[Excerpts from a dataset]
---
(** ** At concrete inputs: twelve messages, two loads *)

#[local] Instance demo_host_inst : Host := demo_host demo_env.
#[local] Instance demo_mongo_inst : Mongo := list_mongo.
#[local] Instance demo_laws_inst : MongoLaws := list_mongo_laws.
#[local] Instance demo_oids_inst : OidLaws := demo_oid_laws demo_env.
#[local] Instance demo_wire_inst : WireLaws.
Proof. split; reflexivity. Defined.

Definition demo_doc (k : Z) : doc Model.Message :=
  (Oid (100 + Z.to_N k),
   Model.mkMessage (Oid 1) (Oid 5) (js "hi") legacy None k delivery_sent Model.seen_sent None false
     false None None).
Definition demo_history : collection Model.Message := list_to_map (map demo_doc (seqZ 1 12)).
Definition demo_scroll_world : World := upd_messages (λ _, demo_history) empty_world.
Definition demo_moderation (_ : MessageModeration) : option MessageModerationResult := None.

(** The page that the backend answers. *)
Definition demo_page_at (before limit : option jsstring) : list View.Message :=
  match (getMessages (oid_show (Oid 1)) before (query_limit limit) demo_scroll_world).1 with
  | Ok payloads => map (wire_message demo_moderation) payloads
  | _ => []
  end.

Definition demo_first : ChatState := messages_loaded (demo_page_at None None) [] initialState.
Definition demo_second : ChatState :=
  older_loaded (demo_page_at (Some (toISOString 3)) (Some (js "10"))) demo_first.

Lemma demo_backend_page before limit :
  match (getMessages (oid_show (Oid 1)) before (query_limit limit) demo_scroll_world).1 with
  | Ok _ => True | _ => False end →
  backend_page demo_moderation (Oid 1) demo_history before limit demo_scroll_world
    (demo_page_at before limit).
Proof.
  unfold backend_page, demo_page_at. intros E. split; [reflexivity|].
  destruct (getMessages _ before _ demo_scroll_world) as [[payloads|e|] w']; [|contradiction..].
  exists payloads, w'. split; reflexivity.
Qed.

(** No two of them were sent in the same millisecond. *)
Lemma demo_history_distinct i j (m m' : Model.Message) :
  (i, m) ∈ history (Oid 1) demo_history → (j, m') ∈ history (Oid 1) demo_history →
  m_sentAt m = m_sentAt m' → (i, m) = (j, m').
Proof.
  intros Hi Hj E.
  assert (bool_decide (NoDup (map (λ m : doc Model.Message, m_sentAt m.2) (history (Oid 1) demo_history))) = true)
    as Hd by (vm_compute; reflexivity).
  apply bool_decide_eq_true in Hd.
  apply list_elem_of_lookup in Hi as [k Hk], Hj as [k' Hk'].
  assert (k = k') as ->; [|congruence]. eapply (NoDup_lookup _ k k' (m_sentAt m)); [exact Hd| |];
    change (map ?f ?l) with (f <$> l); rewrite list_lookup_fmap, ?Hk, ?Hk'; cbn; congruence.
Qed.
---
### PROBLEM STATEMENT
Above are the entries. Output exactly the lines beginning with the line that has "(Oid (100 +" and ending with the line that has "Definition demo_first : ChatState".

### RESPONSE BELOW
  (Oid (100 + Z.to_N k),
   Model.mkMessage (Oid 1) (Oid 5) (js "hi") legacy None k delivery_sent Model.seen_sent None false
     false None None).
Definition demo_history : collection Model.Message := list_to_map (map demo_doc (seqZ 1 12)).
Definition demo_scroll_world : World := upd_messages (λ _, demo_history) empty_world.
Definition demo_moderation (_ : MessageModeration) : option MessageModerationResult := None.

(** The page that the backend answers. *)
Definition demo_page_at (before limit : option jsstring) : list View.Message :=
  match (getMessages (oid_show (Oid 1)) before (query_limit limit) demo_scroll_world).1 with
  | Ok payloads => map (wire_message demo_moderation) payloads
  | _ => []
  end.

Definition demo_first : ChatState := messages_loaded (demo_page_at None None) [] initialState.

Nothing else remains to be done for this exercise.